Improving ground game should put the Cards in better postseason shape


Tim Hightower (left) gives pointers to fellow running back Beanie Wells during last Sunday's win over the Rams.
Larry Fitzgerald's career is built through the pass, and he's well aware he's six receptions shy of the 100-catch mark again this season.

But the Pro Bowl wide receiver insists, "Honestly, I am a big fan of the running game."

"I was two minutes and 40 seconds away from being a Super Bowl champion last year," Fitzgerald said. "Whatever it would take to get back there and hoist that trophy, I could care less if we run it 50 times a game."

The Cards aren't going to run it 50 times a game, so Fitzgerald doesn't have to fret. With a game to go in the regular season, however, these Cardinals are much better at running the ball than last season. The numbers bear that out, with 1,446 rushing yards as a team this season long surpassing the 1,178 the Cards had a season ago.

The improvement in the running game would seem to have the offense better prepared for the postseason – although at this point, the Cardinals aren't willing to go quite that far.

"It's hard to say what you are going into the playoffs," quarterback Kurt Warner said. "The bottom line is what are you when you come out of the playoffs, when it's all said and done. What made us a good playoff team (last year) is we did both things well in the playoffs. That's all that's going to matter, can we do both things well come playoff time. Not what we're doing now."

The Cards did run the ball better in the playoffs last season than the regular season, but there is little question Tim Hightower is a better runner than a year ago and rookie Beanie Wells is better than the version of Edgerrin James that was playing out his career in Arizona.

Hightower is averaging 4.2 yards a carry this season, Wells 4.6. James and Hightower averaged 3.9 and 2.8 yards a carry, respectively, in the regular season last year. The numbers were at 3.9 and 3.8, respectively, in the postseason.

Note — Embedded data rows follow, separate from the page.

(* ===== verification/EstimatorSpec.v ===== *)
(** * The [EstimatorSpec] returned by [Estimator._call_model_fn]

    TensorFlow's [EstimatorSpec] is a namedtuple. The code reads one of its
    four hook attributes with [getattr(estimator_spec, key)] and builds a
    copy with [estimator_spec._replace] with the keyword argument [key=hooks]. The keys are the
    [name]s of four [TFConstants] (dlrover/trainer/constants, outside src/).
    The fields the code never reads are kept as an opaque list of named
    values, so that the theorems can say that they are left alone. *)

From S2P Require Import Prelude PyRuntime.

(** The four hook attributes of an [EstimatorSpec]. *)
Inductive category :=
  | TrainingChiefHooks
  | TrainingHooks
  | EvaluationHooks
  | PredictionHooks.

#[export] Instance category_eq_dec : EqDecision category.
Proof. solve_decision. Defined.

(** [TFConstants.Estimator*Hooks.name]: the attribute names of
    [EstimatorSpec]. *)
Definition key_name (c : category) : string :=
  match c with
  | TrainingChiefHooks => "training_chief_hooks"
  | TrainingHooks => "training_hooks"
  | EvaluationHooks => "evaluation_hooks"
  | PredictionHooks => "prediction_hooks"
  end.

(** The [keys] list of [dlrover_call_model_fn], in its order. *)
Definition keys : list category :=
  [TrainingChiefHooks; TrainingHooks; EvaluationHooks; PredictionHooks].

Inductive mode_key := TRAIN | EVAL | PREDICT.

#[export] Instance mode_key_eq_dec : EqDecision mode_key.
Proof. solve_decision. Defined.

(** A hook attribute holds [None] or a sequence of hooks. The remaining
    fields (predictions, loss, train_op, scaffold, ...) are [es_rest]. *)
Record EstimatorSpec := mkSpec {
  es_mode : mode_key;
  es_rest : list (string * pyval);
  training_chief_hooks : option (list hook);
  training_hooks : option (list hook);
  evaluation_hooks : option (list hook);
  prediction_hooks : option (list hook)
}.

(** [getattr(estimator_spec, key)] for a hook attribute. *)
Definition spec_getattr (s : EstimatorSpec) (c : category) : option (list hook) :=
  match c with
  | TrainingChiefHooks => training_chief_hooks s
  | TrainingHooks => training_hooks s
  | EvaluationHooks => evaluation_hooks s
  | PredictionHooks => prediction_hooks s
  end.

(** [estimator_spec._replace] with the keyword argument [key=hooks]: a copy with one attribute
    replaced by the Python list [hooks]. *)
Definition spec_replace (s : EstimatorSpec) (c : category) (hs : list hook) : EstimatorSpec :=
  match c with
  | TrainingChiefHooks =>
      mkSpec (es_mode s) (es_rest s) (Some hs) (training_hooks s) (evaluation_hooks s) (prediction_hooks s)
  | TrainingHooks =>
      mkSpec (es_mode s) (es_rest s) (training_chief_hooks s) (Some hs) (evaluation_hooks s) (prediction_hooks s)
  | EvaluationHooks =>
      mkSpec (es_mode s) (es_rest s) (training_chief_hooks s) (training_hooks s) (Some hs) (prediction_hooks s)
  | PredictionHooks =>
      mkSpec (es_mode s) (es_rest s) (training_chief_hooks s) (training_hooks s) (evaluation_hooks s) (Some hs)
  end.

(** Two specs agree outside the hook attribute [c]. *)
Definition agree_except (c : category) (s1 s2 : EstimatorSpec) : Prop :=
  es_mode s1 = es_mode s2 /\ es_rest s1 = es_rest s2 /\
  forall c', c' <> c -> spec_getattr s1 c' = spec_getattr s2 c'.

(** ** Lemmas *)

Lemma key_name_inj c1 c2 : key_name c1 = key_name c2 -> c1 = c2.
Proof. destruct c1, c2; simpl; congruence. Qed.

(** [keys] lists every category once. *)
Lemma keys_NoDup : NoDup keys.
Proof. unfold keys. repeat constructor; set_solver. Qed.

Lemma elem_of_keys c : c ∈ keys.
Proof. unfold keys. destruct c; set_solver. Qed.

Lemma spec_getattr_replace_eq s c hs : spec_getattr (spec_replace s c hs) c = Some hs.
Proof. by destruct c. Qed.

Lemma spec_getattr_replace_ne s c c' hs :
  c' <> c -> spec_getattr (spec_replace s c hs) c' = spec_getattr s c'.
Proof. destruct c, c'; simpl; congruence. Qed.

Lemma spec_replace_replace s c hs1 hs2 :
  spec_replace (spec_replace s c hs1) c hs2 = spec_replace s c hs2.
Proof. by destruct c. Qed.

Lemma spec_replace_getattr s c hs : spec_getattr s c = Some hs -> spec_replace s c hs = s.
Proof. destruct s, c; simpl; by intros ->. Qed.

Lemma spec_replace_rest s c hs :
  es_mode (spec_replace s c hs) = es_mode s /\ es_rest (spec_replace s c hs) = es_rest s.
Proof. by destruct c. Qed.

Lemma agree_except_refl c s : agree_except c s s.
Proof. by repeat split. Qed.

Lemma spec_replace_agree s c hs : agree_except c s (spec_replace s c hs).
Proof.
  destruct (spec_replace_rest s c hs) as [? ?]. split; [done|]. split; [done|].
  intros c' Hc'. by rewrite spec_getattr_replace_ne.
Qed.

(** Two specs with the same mode, other fields and hook attributes are
    equal. *)
Lemma spec_ext s1 s2 :
  es_mode s1 = es_mode s2 -> es_rest s1 = es_rest s2 ->
  (forall c, spec_getattr s1 c = spec_getattr s2 c) -> s1 = s2.
Proof.
  destruct s1, s2; simpl. intros -> -> H.
  pose proof (H TrainingChiefHooks). pose proof (H TrainingHooks).
  pose proof (H EvaluationHooks). pose proof (H PredictionHooks). simpl in *. by subst.
Qed.

#[export] Hint Rewrite spec_getattr_replace_eq spec_replace_replace : wsam_rw.
#[export] Hint Resolve spec_replace_agree agree_except_refl : wsam.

"I don't like to compare to last year," Hightower said. "I just know, with the weapons we have on offense, if we can run the football, that does so much. It's so much harder for defenses in the playoffs when they actually have to game-plan for running backs and the run game."

In the Cardinals' first seven games of the season, they ran for more than 94 yards just once, and that was for 118 in a win in Jacksonville.

In the eight games since, the Cards have at least 110 yards six times – and the two they didn't reach triple-digits were the only two losses, to Carolina and San Francisco.

"It makes you more comfortable handing the ball off feeling like something positive is going to happen as opposed to something negative, putting you behind the eight ball," Warner said. "It's nice to not have to throw in every critical situation."

Wells has a team-best 774 yards rushing, collecting 257 of those in the past three games alone. The explosive nature of his game – he has 27 runs of 10 or more yards this season – was an element long missing for the Cardinals.

The Cardinals are in for a test. The Packers visit this weekend sporting the No. 1 run defense in the league, and there is a good chance the Cards will have to face that same defense again the following week in the playoffs.

That's why Fitzgerald doesn't worry – "In this offense, I know I'll get my opportunities," he said – and is willing to block downfield for the developing ground game.

It can only help with Fitzgerald's ultimate goal.

Said Wells, "Everyone knows, in the playoffs, you have to run the football."